» What you should do
Could you return every line of the records below that contains the word "option"?

» Excerpted records
::::
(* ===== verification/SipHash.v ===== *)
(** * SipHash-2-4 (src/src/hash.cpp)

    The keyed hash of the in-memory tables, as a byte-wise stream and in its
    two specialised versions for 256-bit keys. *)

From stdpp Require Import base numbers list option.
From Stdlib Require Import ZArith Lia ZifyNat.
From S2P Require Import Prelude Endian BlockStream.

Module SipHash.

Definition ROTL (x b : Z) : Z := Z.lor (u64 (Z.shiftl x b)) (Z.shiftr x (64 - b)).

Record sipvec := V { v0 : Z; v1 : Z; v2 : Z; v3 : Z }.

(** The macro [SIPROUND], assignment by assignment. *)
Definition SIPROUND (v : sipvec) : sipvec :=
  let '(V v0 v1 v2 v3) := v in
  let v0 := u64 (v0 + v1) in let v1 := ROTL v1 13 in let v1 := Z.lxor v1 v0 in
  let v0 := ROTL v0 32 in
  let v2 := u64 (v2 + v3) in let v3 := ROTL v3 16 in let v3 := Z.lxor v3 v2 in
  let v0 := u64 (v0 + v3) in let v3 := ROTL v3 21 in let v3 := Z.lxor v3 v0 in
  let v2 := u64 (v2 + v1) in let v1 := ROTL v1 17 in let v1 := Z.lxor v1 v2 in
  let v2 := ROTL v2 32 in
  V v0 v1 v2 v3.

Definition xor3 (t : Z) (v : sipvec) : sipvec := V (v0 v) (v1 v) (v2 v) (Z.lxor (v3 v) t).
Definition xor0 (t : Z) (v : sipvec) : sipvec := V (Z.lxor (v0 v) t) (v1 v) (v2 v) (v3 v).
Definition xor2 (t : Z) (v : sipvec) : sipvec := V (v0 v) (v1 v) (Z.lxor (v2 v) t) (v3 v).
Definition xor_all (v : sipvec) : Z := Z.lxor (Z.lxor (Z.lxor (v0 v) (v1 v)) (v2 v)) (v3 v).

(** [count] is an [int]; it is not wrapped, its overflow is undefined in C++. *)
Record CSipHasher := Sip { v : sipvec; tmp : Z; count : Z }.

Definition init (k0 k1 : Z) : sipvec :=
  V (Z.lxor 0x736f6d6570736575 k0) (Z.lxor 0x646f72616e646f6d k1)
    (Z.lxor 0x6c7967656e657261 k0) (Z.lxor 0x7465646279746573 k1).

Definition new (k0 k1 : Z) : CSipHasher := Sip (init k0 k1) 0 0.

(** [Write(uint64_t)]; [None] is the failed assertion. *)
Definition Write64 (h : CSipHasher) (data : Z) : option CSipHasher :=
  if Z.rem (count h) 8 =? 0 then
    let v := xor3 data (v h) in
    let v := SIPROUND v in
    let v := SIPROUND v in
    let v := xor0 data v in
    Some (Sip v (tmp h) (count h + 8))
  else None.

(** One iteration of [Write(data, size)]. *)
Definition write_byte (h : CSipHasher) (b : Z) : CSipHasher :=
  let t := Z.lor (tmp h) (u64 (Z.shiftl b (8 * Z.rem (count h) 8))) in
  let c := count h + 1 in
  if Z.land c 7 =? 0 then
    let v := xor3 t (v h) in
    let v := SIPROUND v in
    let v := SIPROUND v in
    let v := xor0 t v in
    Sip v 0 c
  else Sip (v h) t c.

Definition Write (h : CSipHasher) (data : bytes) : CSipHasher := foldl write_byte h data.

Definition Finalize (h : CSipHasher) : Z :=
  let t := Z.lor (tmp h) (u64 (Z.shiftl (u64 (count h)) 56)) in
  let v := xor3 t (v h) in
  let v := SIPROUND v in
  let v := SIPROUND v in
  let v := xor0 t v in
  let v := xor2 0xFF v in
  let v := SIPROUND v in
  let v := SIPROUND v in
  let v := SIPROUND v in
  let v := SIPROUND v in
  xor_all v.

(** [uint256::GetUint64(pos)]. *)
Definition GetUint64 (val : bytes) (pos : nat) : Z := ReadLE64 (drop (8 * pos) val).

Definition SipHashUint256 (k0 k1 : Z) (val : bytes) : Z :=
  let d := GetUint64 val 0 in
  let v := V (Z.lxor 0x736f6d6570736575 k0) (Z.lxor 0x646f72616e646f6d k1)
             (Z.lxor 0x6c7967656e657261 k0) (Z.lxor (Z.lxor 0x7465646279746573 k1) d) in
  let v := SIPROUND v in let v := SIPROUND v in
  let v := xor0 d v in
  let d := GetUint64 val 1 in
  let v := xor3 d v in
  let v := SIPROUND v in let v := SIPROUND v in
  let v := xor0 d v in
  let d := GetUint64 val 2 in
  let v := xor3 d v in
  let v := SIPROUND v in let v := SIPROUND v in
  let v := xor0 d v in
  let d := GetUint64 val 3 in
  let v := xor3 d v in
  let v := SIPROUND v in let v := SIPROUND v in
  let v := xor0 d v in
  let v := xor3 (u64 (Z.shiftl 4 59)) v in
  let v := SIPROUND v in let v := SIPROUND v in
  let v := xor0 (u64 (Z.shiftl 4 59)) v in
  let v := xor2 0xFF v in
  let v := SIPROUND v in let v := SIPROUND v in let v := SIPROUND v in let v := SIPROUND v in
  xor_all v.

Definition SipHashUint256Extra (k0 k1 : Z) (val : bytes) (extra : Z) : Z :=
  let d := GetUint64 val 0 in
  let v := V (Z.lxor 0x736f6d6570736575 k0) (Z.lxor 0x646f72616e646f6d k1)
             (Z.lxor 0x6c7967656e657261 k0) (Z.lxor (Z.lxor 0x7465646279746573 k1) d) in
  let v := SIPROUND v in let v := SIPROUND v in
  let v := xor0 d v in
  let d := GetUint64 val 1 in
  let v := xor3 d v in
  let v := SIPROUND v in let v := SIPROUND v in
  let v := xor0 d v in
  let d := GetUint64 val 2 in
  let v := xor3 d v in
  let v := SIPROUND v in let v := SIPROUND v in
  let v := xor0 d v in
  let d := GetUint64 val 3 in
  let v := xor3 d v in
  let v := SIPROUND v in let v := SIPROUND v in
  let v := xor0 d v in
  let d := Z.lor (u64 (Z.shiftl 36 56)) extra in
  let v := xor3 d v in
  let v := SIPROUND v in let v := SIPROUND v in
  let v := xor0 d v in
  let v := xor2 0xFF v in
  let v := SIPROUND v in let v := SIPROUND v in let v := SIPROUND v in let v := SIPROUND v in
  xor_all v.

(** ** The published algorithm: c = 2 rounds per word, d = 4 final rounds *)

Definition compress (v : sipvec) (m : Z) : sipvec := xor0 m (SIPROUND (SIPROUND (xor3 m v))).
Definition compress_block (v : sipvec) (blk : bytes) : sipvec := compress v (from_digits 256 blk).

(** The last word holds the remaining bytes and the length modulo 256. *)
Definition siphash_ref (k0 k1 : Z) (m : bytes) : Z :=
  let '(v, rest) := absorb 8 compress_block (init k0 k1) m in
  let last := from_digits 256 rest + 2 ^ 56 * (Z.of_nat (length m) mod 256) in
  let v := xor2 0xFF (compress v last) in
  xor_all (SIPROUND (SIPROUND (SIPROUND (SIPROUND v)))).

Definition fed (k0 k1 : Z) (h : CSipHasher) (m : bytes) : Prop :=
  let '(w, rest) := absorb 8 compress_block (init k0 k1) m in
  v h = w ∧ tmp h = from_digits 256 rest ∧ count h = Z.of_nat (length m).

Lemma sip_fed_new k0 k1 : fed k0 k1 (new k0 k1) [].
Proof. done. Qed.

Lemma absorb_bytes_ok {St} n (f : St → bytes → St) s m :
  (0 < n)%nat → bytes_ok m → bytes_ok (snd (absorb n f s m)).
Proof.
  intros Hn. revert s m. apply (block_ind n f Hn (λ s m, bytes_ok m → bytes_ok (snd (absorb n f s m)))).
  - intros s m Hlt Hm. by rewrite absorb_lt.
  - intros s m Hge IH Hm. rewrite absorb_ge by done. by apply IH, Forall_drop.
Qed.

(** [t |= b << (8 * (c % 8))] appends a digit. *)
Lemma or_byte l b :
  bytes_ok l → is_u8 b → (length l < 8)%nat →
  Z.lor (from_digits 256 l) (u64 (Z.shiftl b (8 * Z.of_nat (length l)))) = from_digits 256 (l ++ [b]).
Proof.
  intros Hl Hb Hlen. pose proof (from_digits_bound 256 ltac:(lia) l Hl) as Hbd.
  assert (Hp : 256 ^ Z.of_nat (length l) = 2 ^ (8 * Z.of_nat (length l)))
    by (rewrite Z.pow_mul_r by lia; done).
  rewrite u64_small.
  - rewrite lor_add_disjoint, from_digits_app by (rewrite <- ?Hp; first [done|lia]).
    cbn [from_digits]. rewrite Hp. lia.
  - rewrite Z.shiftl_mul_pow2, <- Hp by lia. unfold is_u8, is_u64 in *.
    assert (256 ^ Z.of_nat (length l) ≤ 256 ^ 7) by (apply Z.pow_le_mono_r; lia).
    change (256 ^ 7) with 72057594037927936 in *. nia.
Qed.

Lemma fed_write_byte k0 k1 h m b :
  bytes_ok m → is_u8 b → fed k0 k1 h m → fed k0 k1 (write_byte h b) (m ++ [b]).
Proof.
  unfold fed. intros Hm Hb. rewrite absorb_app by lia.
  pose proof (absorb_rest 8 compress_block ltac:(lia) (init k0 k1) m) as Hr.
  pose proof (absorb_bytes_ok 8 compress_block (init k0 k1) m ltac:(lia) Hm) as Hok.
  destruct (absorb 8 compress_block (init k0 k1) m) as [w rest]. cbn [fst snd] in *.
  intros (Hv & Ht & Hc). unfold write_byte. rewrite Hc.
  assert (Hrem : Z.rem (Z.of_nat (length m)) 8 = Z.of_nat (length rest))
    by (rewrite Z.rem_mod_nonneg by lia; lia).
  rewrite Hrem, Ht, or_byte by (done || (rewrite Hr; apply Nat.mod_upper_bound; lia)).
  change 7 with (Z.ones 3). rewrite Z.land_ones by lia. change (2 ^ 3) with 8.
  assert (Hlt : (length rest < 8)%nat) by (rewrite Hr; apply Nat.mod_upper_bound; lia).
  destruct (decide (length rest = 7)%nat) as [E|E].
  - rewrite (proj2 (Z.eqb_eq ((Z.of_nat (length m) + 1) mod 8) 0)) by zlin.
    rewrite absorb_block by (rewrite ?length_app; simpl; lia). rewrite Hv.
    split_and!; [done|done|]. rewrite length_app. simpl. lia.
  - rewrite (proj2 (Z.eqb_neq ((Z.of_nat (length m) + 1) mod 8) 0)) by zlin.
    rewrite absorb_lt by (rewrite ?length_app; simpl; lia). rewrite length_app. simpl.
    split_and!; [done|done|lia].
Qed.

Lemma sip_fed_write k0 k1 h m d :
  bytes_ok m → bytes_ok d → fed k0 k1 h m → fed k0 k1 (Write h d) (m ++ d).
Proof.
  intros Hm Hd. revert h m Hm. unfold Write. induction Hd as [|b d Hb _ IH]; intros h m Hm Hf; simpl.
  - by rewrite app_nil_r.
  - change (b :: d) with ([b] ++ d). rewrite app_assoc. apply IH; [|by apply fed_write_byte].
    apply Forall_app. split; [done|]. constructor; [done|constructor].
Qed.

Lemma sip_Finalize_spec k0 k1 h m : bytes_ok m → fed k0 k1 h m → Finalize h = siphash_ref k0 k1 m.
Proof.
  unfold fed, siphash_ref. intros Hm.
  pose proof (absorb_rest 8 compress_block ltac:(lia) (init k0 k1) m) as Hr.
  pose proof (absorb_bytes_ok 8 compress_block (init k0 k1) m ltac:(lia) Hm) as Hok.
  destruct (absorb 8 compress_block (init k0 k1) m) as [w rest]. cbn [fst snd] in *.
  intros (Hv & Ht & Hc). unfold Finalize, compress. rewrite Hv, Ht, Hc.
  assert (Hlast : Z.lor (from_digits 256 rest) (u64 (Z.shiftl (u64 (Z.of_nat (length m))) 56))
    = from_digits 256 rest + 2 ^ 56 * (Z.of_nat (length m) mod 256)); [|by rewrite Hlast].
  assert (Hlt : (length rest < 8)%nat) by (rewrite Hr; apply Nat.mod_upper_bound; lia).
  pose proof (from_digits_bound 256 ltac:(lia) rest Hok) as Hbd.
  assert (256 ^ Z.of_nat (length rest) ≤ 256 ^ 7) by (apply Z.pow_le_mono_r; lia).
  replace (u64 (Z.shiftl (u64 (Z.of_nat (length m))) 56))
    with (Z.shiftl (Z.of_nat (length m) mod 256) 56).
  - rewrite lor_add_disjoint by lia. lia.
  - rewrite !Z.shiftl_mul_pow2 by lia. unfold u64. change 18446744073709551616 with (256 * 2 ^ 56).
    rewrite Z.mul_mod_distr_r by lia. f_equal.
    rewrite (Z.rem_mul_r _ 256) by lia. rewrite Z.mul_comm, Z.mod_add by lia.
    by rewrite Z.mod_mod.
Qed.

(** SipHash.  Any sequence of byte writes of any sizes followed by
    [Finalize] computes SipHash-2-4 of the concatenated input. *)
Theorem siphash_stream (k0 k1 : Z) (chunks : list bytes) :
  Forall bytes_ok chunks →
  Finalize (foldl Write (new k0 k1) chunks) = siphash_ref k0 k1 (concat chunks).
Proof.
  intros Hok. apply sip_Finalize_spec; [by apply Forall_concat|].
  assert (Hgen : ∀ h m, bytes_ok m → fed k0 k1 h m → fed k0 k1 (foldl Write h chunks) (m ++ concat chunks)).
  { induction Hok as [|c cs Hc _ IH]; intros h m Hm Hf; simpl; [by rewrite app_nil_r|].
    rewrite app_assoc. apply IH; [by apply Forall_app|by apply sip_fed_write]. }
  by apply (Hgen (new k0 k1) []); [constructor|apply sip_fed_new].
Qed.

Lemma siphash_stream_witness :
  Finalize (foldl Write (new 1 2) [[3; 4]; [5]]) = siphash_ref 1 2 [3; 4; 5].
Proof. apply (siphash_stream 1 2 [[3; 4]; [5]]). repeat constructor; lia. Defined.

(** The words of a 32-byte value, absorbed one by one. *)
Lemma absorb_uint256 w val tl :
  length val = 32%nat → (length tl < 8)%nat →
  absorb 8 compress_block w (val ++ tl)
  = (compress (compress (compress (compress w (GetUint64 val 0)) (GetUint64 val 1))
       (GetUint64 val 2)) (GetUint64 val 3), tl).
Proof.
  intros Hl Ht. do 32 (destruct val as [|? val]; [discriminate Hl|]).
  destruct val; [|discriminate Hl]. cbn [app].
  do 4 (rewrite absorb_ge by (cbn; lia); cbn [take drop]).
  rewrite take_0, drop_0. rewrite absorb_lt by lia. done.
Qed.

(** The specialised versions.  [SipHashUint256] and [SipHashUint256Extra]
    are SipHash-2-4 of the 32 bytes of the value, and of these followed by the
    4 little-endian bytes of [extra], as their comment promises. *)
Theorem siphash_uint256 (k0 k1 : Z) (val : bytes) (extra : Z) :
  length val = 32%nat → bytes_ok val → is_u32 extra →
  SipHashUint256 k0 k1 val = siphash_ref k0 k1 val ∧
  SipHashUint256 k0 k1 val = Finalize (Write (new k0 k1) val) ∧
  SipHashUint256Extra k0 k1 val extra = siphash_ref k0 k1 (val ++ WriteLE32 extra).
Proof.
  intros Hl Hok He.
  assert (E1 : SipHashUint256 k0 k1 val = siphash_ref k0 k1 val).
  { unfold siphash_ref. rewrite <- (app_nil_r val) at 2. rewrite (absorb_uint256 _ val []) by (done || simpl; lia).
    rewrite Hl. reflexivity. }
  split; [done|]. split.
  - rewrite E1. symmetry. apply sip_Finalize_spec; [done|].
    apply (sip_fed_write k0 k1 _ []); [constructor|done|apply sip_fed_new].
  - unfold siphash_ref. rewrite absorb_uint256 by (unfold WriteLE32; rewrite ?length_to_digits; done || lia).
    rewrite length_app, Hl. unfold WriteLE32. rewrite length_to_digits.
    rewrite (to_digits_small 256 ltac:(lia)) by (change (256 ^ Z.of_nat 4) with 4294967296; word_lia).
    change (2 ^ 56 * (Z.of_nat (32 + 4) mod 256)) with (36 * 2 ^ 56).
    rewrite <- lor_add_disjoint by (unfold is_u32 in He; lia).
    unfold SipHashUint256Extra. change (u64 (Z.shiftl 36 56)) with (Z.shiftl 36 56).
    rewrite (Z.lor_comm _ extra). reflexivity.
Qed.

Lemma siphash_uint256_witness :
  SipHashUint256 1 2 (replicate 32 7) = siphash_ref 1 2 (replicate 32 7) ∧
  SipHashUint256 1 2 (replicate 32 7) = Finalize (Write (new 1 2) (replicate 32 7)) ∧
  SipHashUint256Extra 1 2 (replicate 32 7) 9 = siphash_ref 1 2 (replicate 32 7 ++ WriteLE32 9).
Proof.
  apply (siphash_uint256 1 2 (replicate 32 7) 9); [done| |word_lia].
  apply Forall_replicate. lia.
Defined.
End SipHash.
::::
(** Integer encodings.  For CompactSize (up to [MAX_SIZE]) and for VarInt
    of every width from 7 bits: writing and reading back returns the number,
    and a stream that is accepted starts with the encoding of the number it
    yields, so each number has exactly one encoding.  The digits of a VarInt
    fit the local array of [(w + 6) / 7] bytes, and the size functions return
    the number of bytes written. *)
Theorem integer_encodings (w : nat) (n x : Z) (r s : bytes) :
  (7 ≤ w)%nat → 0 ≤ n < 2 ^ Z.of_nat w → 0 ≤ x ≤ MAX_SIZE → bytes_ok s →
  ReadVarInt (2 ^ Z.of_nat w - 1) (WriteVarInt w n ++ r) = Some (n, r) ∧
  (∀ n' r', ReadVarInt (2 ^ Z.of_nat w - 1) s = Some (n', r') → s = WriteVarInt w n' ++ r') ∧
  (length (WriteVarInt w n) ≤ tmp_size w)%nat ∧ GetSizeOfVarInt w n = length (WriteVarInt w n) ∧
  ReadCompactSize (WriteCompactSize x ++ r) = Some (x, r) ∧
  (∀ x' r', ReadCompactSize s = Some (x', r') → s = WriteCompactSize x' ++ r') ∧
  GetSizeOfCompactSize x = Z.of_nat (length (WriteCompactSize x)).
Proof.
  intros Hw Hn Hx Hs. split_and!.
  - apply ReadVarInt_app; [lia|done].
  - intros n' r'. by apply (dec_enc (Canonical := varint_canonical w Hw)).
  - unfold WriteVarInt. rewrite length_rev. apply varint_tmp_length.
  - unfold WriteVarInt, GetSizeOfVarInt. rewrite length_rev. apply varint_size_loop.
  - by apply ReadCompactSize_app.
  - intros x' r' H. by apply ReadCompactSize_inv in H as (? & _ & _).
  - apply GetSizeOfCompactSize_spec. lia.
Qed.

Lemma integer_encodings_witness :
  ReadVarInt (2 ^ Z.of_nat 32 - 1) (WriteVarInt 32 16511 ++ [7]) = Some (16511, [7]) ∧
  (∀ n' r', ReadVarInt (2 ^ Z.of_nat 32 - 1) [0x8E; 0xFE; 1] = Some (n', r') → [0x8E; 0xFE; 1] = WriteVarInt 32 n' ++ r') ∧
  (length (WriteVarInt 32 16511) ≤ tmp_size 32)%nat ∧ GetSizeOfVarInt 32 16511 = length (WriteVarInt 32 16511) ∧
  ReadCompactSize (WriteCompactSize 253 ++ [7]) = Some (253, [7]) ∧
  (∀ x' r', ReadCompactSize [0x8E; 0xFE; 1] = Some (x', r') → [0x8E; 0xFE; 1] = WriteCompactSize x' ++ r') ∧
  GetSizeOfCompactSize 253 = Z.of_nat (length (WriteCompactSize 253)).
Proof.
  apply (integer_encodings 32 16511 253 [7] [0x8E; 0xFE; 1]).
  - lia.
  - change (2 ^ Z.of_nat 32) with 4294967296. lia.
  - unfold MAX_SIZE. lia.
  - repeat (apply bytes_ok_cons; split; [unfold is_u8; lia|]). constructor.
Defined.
::::
» Response box
From stdpp Require Import base numbers list option.
Definition Write64 (h : CSipHasher) (data : Z) : option CSipHasher :=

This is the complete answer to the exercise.